PATTO SU MIGRAZIONE/UNICEF: OPPORTUNITÀ UNICA PER DARE PRIORITÀ AI BAMBINI RIFUGIATI

ROMA\ aise\ - “Il Patto su Migrazione e Asilo proposto dalla Commissione Europea rappresenta un’opportunità unica per dare priorità ai bambini rifugiati e migranti nelle leggi e politiche sulle migrazioni e l’asilo dell’Unione Europea e per rispondere a condizioni disumane e fallimenti sistemici nella risposta alle migrazioni in Europa. L’UNICEF è pienamente impegnato a lavorare con gli Stati Membri e le Istituzioni dell’Unione Europea per sostenere specifiche disposizioni del Patto che prevedono una migliore protezione dei bambini”. Queste le parole di Henrietta Fore, Direttore generale UNICEF, riguardo il Patto su Migrazione e Asilo proposto dalla Commissaria Europea, Ursula Von der Leyen.

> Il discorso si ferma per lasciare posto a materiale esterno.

Lemma step_result {S R O} (m : res (S * R)) (k : S -> R -> O) st out :
  (let* (s, x) := m in Ok (s, k s x)) = Ok (st, out) -> exists x, m = Ok (st, x) /\ out = k st x.
Proof. intros ([s x] & -> & [= <- <-])%rbind_ok. by exists x. Qed.

Lemma rb_set_time_ok now rb : rb_inv rb ->
  rb_fine rb (rb_events_ok rb) (rb_set_time now rb) \/ (rb_poll_crash now rb /\ rb_set_time now rb = Fail FBounds).
Proof.
  unfold rb_set_time, rb_call. destruct rb as [h e|h e|h e]; cbn [rb_inv]; intros Hinv.
  - left. eexists (RbTm h _), _. split_and!; [done|destruct Hinv; by constructor|done|]. intros _. constructor.
  - left. destruct (um_step_ok _ (um_op_set_time now) Hinv I) as ([h' e'] & out & Hs & Hinv').
    apply rbind_ok in Hs as ([[h1 e1] ev] & -> & [= -> -> _]). by eexists _, _.
  - pose proof (am_set_time_ok h e now Hinv) as H. cbn [rb_poll_crash]. destruct (am_poll_crashes _); [right|left].
    + by rewrite H.
    + destruct H as ([h' e'] & ev & -> & Hinv'). by eexists _, _.
Qed.

Lemma rb_recv_pdu_ok buffer rb : rb_inv rb -> rb_honest buffer rb = true ->
  rb_fine rb (rb_events_ok rb) (rb_recv_pdu buffer rb) \/ (rb_window_full buffer rb /\ rb_recv_pdu buffer rb = Fail FFuel).
Proof.
  unfold rb_recv_pdu, rb_call. destruct rb as [h e|h e|h e]; cbn [rb_inv rb_honest]; intros Hinv Hh.
  - left. eexists (RbTm h _), _. split_and!; [done|destruct Hinv; by constructor|done|]. intros _. constructor; [by eexists|constructor].
  - left. destruct (um_step_ok _ (um_op_recv_pdu buffer) Hinv I) as ([h' e'] & out & Hs & Hinv').
    apply rbind_ok in Hs as ([[h1 e1] ev] & -> & [= -> -> _]). by eexists _, _.
  - destruct (am_recv_pdu_ok h e buffer Hinv (am_honest_pdu_ok _ _ _ Hh)) as [([h' e'] & ev & -> & Hinv')|[Hw ->]]; [left|by right].
    by eexists _, _.
Qed.

(** The buffer keeps its length, the PDU is inside of the grant. *)
Definition grant_ok (buffer : bytes) (size : Z) (x : bytes * Z) : Prop :=
  zlen x.1 = zlen buffer /\ (x.2 = 0 \/ 0 < x.2 <= size).

Lemma tm_generate_ok h e now buffer size : tm_inv h e -> size <= zlen buffer ->
  exists h' e' b n, generate_pdu h e now buffer size = Ok (h', e', b, n) /\ tm_inv h' e' /\ grant_ok buffer size (b, n).
Proof.
  intros Hinv Hbuf. change generate_pdu with RlcTm.generate_tx_pdu. unfold grant_ok. simpl.
  destruct (sl_list (tm_tx e)) as [|seg rest] eqn:Hl.
  { unfold RlcTm.generate_tx_pdu. rewrite Hl. eexists h, e, _, _. split_and!; try done. by left. }
  pose proof (tmi_live h e Hinv) as Hlive. rewrite Hl in Hlive. apply Forall_cons in Hlive as [(? & _ & _ & _ & Hsz & _) _].
  destruct (Z.lt_ge_cases size (seg_size seg)) as [Hlt|Hge].
  { unfold RlcTm.generate_tx_pdu. rewrite Hl, (proj2 (Z.ltb_lt _ _)) by done. eexists h, e, _, _. split_and!; try done. by left. }
  destruct (tm_generate_sends h e now buffer size seg rest Hinv Hl) as (h' & e' & b & Hg & Hinv' & _); [lia|].
  exists h', e', b, (seg_size seg). split_and!; [done|done| |right; lia].
  unfold RlcTm.generate_tx_pdu in Hg. rewrite Hl, (proj2 (Z.ltb_ge _ _)) in Hg by done.
  apply rbind_ok in Hg as (s & _ & Hg). apply rbind_ok in Hg as (data & _ & Hg). apply rbind_ok in Hg as (b' & Hw & Hg).
  apply rbind_ok in Hg as ([h2 r] & _ & [= _ _ <-]). apply buf_write_length in Hw. unfold zlen. lia.
Qed.

Lemma um_generate_ok h e now buffer size : um_inv (h, e) -> size <= zlen buffer ->
  exists h' e' b n, generate_pdu h e now buffer size = Ok (h', e', b, n) /\ um_inv (h', e') /\ grant_ok buffer size (b, n).
Proof.
  intros [Hrx Htx] Hbuf. change generate_pdu with RlcUm.generate_tx_pdu. simpl in Hrx, Htx.
  assert (exists h' e' b n, RlcUm.generate_tx_pdu h e now buffer size = Ok (h', e', b, n) /\ um_tx_inv h' e' /\ grant_ok buffer size (b, n))
    as (h' & e' & b & n & Hg & Htx' & Hok).
  2:{ exists h', e', b, n. split_and!; [done| |done]. split; [|done]. eapply um_rx_part_inv; [by eapply generate_tx_pdu_rx|done]. }
  unfold grant_ok. simpl. destruct (sl_list (um_tx e)) as [|seg rest] eqn:Hl.
  { rewrite generate_idle by by rewrite Hl. eexists h, e, _, _. split_and!; try done. by left. }
  pose proof (RlcUmTx.compute_pdu_header_size_range e seg).
  destruct (Z.lt_ge_cases size (RlcUm.compute_pdu_header_size e seg + 1)).
  { rewrite generate_idle by by rewrite Hl. eexists h, e, _, _. split_and!; try done. by left. }
  pose proof (txi_live h e Htx) as Hlive. rewrite Hl in Hlive. apply Forall_cons in Hlive as [(? & _ & _ & _ & Hsz & _) _].
  destruct (Z.lt_ge_cases size (seg_cost e seg)).
  - destruct (Z.lt_ge_cases size (RlcUm.compute_pdu_header_size e (cut_head seg 0) + 1)).
    + destruct (generate_lost h e now buffer size seg rest) as (h' & e' & Hg & Hi & _); try done.
      exists h', e', buffer, 0. split_and!; try done. by left.
    + destruct (generate_split h e now buffer size seg rest) as (h' & e' & b & Hg & Hi & _ & _ & _ & _ & _ & _ & Hlen); try done.
      exists h', e', b, size. split_and!; [done|done|unfold zlen; lia|right; lia].
  - destruct (generate_whole h e now buffer size seg rest) as (h' & e' & b & Hg & Hi & _ & _ & _ & _ & _ & Hlen); [done|done|lia|].
    exists h', e', b, (seg_cost e seg). unfold seg_cost in *. split_and!; [done|done|unfold zlen; lia|right; lia].
Qed.

Lemma rb_generate_ok now buffer size rb : rb_inv rb -> size <= zlen buffer ->
  rb_fine rb (grant_ok buffer size) (rb_generate_pdu now buffer size rb).
Proof.
  unfold rb_generate_pdu, rb_call. destruct rb as [h e|h e|h e]; cbn [rb_inv]; intros Hinv Hbuf.
  - destruct (tm_generate_ok h e now buffer size Hinv Hbuf) as (h' & e' & b & n & -> & Hi & Hg). by eexists _, _.
  - destruct (um_generate_ok h e now buffer size Hinv Hbuf) as (h' & e' & b & n & -> & Hi & Hg). by eexists _, _.
  - destruct (am_generate_pdu_ok h e now buffer size Hinv Hbuf) as (h' & e' & b & n & -> & Hi & Hl & Hcase).
    eexists _, _. split; [done|]. split; [done|]. split; [done|]. split; [done|]. simpl.
    destruct (status_to_report e && (3 <=? size)); [right; lia|]. destruct (agn_size _ _ _ _ _ _ _ _ Hcase); [by left|right; lia].
Qed.

Lemma rb_recv_sdu_ok now buffer id rb : rb_inv rb -> 0 < zlen buffer ->
  if NR_SDU_MAX <? zlen buffer then rb_recv_sdu now buffer (zlen buffer) id rb = Fail FExit
  else exists rb', rb_recv_sdu now buffer (zlen buffer) id rb = Ok rb' /\ rb_inv rb' /\ rb_mode rb' = rb_mode rb.
Proof.
  unfold rb_recv_sdu, rb_call. destruct rb as [h e|h e|h e]; cbn [rb_inv]; intros Hinv Hpos; destruct (NR_SDU_MAX <? zlen buffer) eqn:Hmax.
  - change recv_sdu with nr_rlc_entity_tm_recv_sdu. unfold nr_rlc_entity_tm_recv_sdu. by rewrite Hmax.
  - destruct (tm_step_refines h e (tm_op_recv_sdu now buffer (zlen buffer) id) Hinv) as (h' & e' & Hs & Hinv' & _); [simpl; lia|].
    apply rbind_ok in Hs as ([h1 e1] & -> & [= -> -> _]). by eexists.
  - change recv_sdu with nr_rlc_entity_um_recv_sdu. unfold nr_rlc_entity_um_recv_sdu. by rewrite Hmax.
  - destruct (um_step_ok _ (um_op_recv_sdu now buffer (zlen buffer) id) Hinv) as ([h' e'] & out & Hs & Hinv'); [simpl; lia|].
    apply rbind_ok in Hs as ([h1 e1] & -> & [= -> -> _]). by eexists.
  - pose proof (am_recv_sdu_ok h e now buffer (zlen buffer) id (proj1 Hinv) ltac:(lia)) as H. rewrite Hmax in H.
    change recv_sdu with nr_rlc_entity_am_recv_sdu. by rewrite H.
  - pose proof (am_recv_sdu_ok h e now buffer (zlen buffer) id (proj1 Hinv) ltac:(lia)) as H. rewrite Hmax in H.
    destruct H as (h' & e' & H & Htx & Hp). change recv_sdu with nr_rlc_entity_am_recv_sdu. rewrite H. eexists. split; [done|]. split; [|done].
    split; [done|]. apply (am_rx_inv_part e); [done|apply Hinv].
Qed.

“I bambini rifugiati e migranti, molti dei quali sono scappati da estrema povertà, conflitti e atrocità impensabili - ha proseguito la sua dichiarazione - hanno il diritto ad essere al sicuro e sviluppare il proprio potenziale. I bambini si aspettano che i leader europei colgano questa opportunità per rafforzare i sistemi di asilo e accoglienza, gestire le migrazioni e i confini in modo umano e sostenere i loro diritti sanciti dalla Convenzione sui Diritti dell’Infanzia e dell’Adolescenza”.

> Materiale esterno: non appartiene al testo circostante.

Lemma data_ind_fails s id ch buf p rb : get_rlc_entity_from_lcid (ue_of s (u16 id)) ch = Ok (Some (p, rb)) ->
  fails (prologue s (rop_data_ind id ch buf) (ue_of s (u16 id)) p rb) -> fails (nr_mac_rlc_data_ind f1 has_f1_cxt s id [(ch, buf)]).
Proof.
  intros Hg Hp. unfold nr_mac_rlc_data_ind, ue_of, prologue in *. pose proof (get_rlc_ue_time s (u16 id)) as Ht.
  pose proof (callbacks_get s (u16 id)) as Hcb. destruct (nr_rlc_manager_get_ue s (u16 id)) as [s1 ue]. cbn [fst snd data_ind_loop op_recv] in *.
  rewrite Hg. cbn [rbind]. rewrite Ht. destruct (rb_set_time (rl_time s) rb) as [[rb1 ev1]|]; [|by eexists]. cbn [rbind] in *.
  destruct (rb_recv_pdu buf rb1) as [[rb2 ev2]|]; [|by eexists]. cbn [rbind] in *. rewrite Hcb.
  destruct (rlc_callbacks f1 has_f1_cxt s ue p (ev1 ++ ev2)); [by destruct Hp|by eexists].
Qed.

Lemma found_fits r p rb : found_ok r -> r = Ok (Some (p, rb)) -> place_ok p /\ place_fits p rb.
Proof. intros (o & -> & Ho) [= ->]. by apply Ho. Qed.
(** * Keyframe extraction core of the moodboard video processor

    Shallow embedding of [modal_video_processor.py] (the Supabase variant)
    and of the archived Convex variant [.archive/scripts/modal_fix.py].

    Conventions of the embedding:
    - Python floats (timestamps, fps, image statistics) are exact
      rationals [Q] and every arithmetic operation on them is exact;
      [int(x)] is truncation toward zero. Binary64 rounds each operation,
      so that at a boundary the code may compute the neighbouring frame
      number or decide a comparison the other way; the properties are
      stated on the quantities as computed (see [sample_time_binary64]
      for the sample times of a shot in binary64).
    - Calls into cv2 / numpy / imagehash / scenedetect are not re-implemented:
      what such a call returns on a given image file (or that it raises) is
      data of the file, carried by the [frame] record.
    - The frames directory is a finite map from file names to file contents;
      [cv2.imwrite], [os.path.exists] and [os.rename] act on it;
      [cv2.imwrite] may fail, in which case it returns [False] and writes
      nothing.
    - A Python exception is the [Raise] branch of [outcome]. *)

From Stdlib Require Import ZArith QArith List Lia.
From Stdlib Require Import Floats.PrimFloat.
From stdpp Require Import base option list strings countable gmap fin_maps pretty.
(** ** Runs of the three transformations on equal-length batches *)

Lemma ht_present h y w p mu_0 mu_1 ys ws ps :
  arr h y ys → arr h w ws → arr h p ps →
  length ws = length ys → length ps = length ys →
  yields (ht_te_transformation y w p mu_0 mu_1) h (ht_array ys ws ps).
Proof.
  intros Hy Hw Hp Ew Ep. unfold yields, ht_te_transformation.
  erewrite bind_ok by (eapply default_p_present; eauto).
  do 5 step. last_step.
Qed.

Lemma aipw_present h y w p mu_0 mu_1 ys ws ps m0s m1s :
  arr h y ys → arr h w ws → arr h p ps → arr h mu_0 m0s → arr h mu_1 m1s →
  length ws = length ys → length ps = length ys →
  length m0s = length ys → length m1s = length ys →
  yields (aipw_te_transformation y w p mu_0 mu_1) h
    (aipw_array ys ws ps m0s m1s).
Proof.
  intros Hy Hw Hp H0 H1 Ew Ep E0 E1. unfold yields, aipw_te_transformation.
  erewrite bind_ok by (eapply default_p_present; eauto).
  do 11 step. last_step.
Qed.

Lemma ra_run h y w p mu_0 mu_1 ys ws m0s m1s :
  arr h y ys → arr h w ws → arr h mu_0 m0s → arr h mu_1 m1s →
  length ws = length ys → length m0s = length ys → length m1s = length ys →
  yields (ra_te_transformation y w p mu_0 mu_1) h (ra_array ys ws m0s m1s).
Proof.
  intros Hy Hw H0 H1 Ew E0 E1. unfold yields, ra_te_transformation.
  do 5 step. last_step.
Qed.

(** With [p] absent the body runs on a fresh array of [len(y)] halves. *)
Lemma ht_absent_unfold h y w mu_0 mu_1 ys :
  arr h y ys →
  ht_te_transformation y w PNone mu_0 mu_1 h
  = ht_te_transformation y w (PArr (length h)) mu_0 mu_1
      (h ++ [replicate (length ys) 0.5%float]).
Proof.
  intros Hy. unfold ht_te_transformation.
  by erewrite bind_ok by (eapply default_p_absent; eauto).
Qed.

Lemma aipw_absent_unfold h y w mu_0 mu_1 ys :
  arr h y ys →
  aipw_te_transformation y w PNone mu_0 mu_1 h
  = aipw_te_transformation y w (PArr (length h)) mu_0 mu_1
      (h ++ [replicate (length ys) 0.5%float]).
Proof.
  intros Hy. unfold aipw_te_transformation.
  by erewrite bind_ok by (eapply default_p_absent; eauto).
Qed.

Lemma yields_prefix c c' h h' rs :
  h `prefix_of` h' → c h = c' h' → yields c' h' rs → yields c h rs.
Proof.
  intros Hp E (h'' & Hp' & R). exists h''. split; [by etrans|congruence].
Qed.

Lemma ht_absent h y w mu_0 mu_1 ys ws :
  arr h y ys → arr h w ws → length ws = length ys →
  yields (ht_te_transformation y w PNone mu_0 mu_1) h
    (ht_array ys ws (replicate (length ys) 0.5%float)).
Proof.
  intros Hy Hw Ew.
  eapply yields_prefix;
    [by apply prefix_app_r | by eapply ht_absent_unfold |].
  apply ht_present; [arrs | arrs | arrs | len | len].
Qed.

Lemma aipw_absent h y w mu_0 mu_1 ys ws m0s m1s :
  arr h y ys → arr h w ws → arr h mu_0 m0s → arr h mu_1 m1s →
  length ws = length ys → length m0s = length ys → length m1s = length ys →
  yields (aipw_te_transformation y w PNone mu_0 mu_1) h
    (aipw_array ys ws (replicate (length ys) 0.5%float) m0s m1s).
Proof.
  intros Hy Hw H0 H1 Ew E0 E1.
  eapply yields_prefix;
    [by apply prefix_app_r | by eapply aipw_absent_unfold |].
  apply aipw_present; [arrs | arrs | arrs | arrs | arrs | len ..].
Qed.

(** ** Concrete runs *)

(** The batch [y = [1,2]], [w = [1,0]], [p = [0.5,0.5]], [mu_0 = [0,0]],
    [mu_1 = [1,1]]. *)
Example sample_ra :
  yields (ra_te_transformation (PArr 0) (PArr 1) (PArr 2) (PArr 3) (PArr 4))
    [[1; 2]; [1; 0]; [0.5; 0.5]; [0; 0]; [1; 1]]%float [1; -1]%float.
Proof.
  apply (ra_run _ _ _ _ _ _ [1; 2]%float [1; 0]%float [0; 0]%float [1; 1]%float);
    try reflexivity; eexists; split; reflexivity.
Qed.

Example sample_ht :
  yields (ht_te_transformation (PArr 0) (PArr 1) (PArr 2) (PArr 3) (PArr 4))
    [[1; 2]; [1; 0]; [0.5; 0.5]; [0; 0]; [1; 1]]%float [2; -4]%float.
Proof.
  apply (ht_present _ _ _ _ _ _ [1; 2]%float [1; 0]%float [0.5; 0.5]%float);
    try reflexivity; eexists; split; reflexivity.
Qed.

Example sample_aipw :
  yields (aipw_te_transformation (PArr 0) (PArr 1) (PArr 2) (PArr 3) (PArr 4))
    [[1; 2]; [1; 0]; [0.5; 0.5]; [0; 0]; [1; 1]]%float [1; -3]%float.
Proof.
  apply (aipw_present _ _ _ _ _ _ [1; 2]%float [1; 0]%float [0.5; 0.5]%float
           [0; 0]%float [1; 1]%float);
    try reflexivity; eexists; split; reflexivity.
Qed.

Lemma yields_inj c h rs rs' : yields c h rs → yields c h rs' → rs = rs'.
Proof.
  intros (h1 & _ & E) (h2 & _ & E'). rewrite E in E'.
  injection E' as _ E'. by apply app_inj_tail in E' as [_ ?].
Qed.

Fore ha poi ricordato i recenti e devastanti incendi a Moria, che, a suo parere, “evidenziano proprio come l’attuale sistema sia insostenibile. L’UNICEF accoglie con favore il riconoscimento per cui tutti i bambini rifugiati e migranti richiedono protezione speciale, sia che stiano viaggiando soli sia con le famiglie. Le tutele e le procedure per i minorenni, insieme a un regime di protezione equo ed efficace che sostenga il diritto all’assistenza, devono essere trasformati in azioni concrete. L’UNICEF è pronto a lavorare con i governi, i partner nazionali e internazionali per supportare i paesi, in particolare quelli che stanno ospitando il maggior numero di rifugiati e migranti così che ogni bambino abbia l’opportunità di raggiungere il proprio potenziale. In definitiva, un bambino è un bambino”. (aise)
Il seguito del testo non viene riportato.